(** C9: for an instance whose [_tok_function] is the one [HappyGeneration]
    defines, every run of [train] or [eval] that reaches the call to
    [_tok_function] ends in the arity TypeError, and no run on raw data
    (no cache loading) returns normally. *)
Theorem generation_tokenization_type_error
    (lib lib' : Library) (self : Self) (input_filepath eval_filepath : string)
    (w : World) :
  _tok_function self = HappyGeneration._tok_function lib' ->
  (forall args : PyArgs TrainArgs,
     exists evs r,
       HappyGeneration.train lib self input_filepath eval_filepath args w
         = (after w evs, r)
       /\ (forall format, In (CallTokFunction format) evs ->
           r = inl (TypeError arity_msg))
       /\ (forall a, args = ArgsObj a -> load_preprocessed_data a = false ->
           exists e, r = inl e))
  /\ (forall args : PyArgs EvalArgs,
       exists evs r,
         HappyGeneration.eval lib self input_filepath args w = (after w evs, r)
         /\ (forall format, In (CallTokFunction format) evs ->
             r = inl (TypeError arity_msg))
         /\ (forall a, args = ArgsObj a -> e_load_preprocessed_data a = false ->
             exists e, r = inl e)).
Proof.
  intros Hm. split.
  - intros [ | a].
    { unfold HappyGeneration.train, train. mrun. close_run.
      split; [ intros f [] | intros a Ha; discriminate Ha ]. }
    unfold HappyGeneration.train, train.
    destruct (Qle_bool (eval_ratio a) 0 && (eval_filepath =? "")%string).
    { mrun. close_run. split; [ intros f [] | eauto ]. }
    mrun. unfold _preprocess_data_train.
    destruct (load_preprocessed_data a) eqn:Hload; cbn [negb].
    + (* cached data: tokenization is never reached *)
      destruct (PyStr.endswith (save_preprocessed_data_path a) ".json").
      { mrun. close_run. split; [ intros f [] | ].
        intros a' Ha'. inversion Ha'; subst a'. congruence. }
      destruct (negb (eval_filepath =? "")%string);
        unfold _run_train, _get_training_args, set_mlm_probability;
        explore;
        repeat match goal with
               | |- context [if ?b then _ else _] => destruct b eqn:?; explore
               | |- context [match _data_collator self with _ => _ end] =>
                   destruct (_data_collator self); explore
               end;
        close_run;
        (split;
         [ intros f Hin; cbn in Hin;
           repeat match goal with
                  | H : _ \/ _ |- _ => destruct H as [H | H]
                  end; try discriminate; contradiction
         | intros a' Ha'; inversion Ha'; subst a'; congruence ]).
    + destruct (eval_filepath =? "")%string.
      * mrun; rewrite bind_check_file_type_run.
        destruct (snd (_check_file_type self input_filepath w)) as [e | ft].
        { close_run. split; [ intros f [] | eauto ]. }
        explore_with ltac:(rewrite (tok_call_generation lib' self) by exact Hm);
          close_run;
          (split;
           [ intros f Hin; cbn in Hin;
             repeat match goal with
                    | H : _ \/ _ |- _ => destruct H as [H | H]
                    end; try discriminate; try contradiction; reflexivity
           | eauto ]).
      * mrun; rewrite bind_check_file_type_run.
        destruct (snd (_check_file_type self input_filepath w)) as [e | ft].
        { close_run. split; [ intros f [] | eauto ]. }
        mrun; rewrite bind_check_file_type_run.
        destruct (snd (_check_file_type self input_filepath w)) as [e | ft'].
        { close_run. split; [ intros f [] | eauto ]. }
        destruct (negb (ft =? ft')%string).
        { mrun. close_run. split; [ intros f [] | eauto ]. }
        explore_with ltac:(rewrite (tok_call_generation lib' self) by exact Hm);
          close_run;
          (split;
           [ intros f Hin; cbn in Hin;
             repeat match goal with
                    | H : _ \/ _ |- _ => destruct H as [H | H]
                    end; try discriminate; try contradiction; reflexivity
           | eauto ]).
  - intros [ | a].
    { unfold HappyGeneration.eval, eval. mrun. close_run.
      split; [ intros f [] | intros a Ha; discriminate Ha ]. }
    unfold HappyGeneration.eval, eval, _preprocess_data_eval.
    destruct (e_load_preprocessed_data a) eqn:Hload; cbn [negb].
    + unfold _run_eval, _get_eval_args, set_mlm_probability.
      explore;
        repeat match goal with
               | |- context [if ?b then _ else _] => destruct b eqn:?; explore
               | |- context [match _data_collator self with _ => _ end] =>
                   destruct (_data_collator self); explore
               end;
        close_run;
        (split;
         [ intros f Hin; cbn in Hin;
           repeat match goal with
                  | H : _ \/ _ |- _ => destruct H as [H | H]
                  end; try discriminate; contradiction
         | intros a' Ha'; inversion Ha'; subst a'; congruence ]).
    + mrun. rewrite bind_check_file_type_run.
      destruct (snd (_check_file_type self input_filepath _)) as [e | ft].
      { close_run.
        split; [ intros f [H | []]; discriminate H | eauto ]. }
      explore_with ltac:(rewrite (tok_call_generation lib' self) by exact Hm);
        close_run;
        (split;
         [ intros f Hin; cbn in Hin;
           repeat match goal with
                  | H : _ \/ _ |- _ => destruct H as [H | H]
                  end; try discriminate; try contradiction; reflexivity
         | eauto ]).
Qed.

THE TASK
Reply with nothing but the number of lines in the entries above that hold the string "PyArgs".

YOUR SOLUTION
2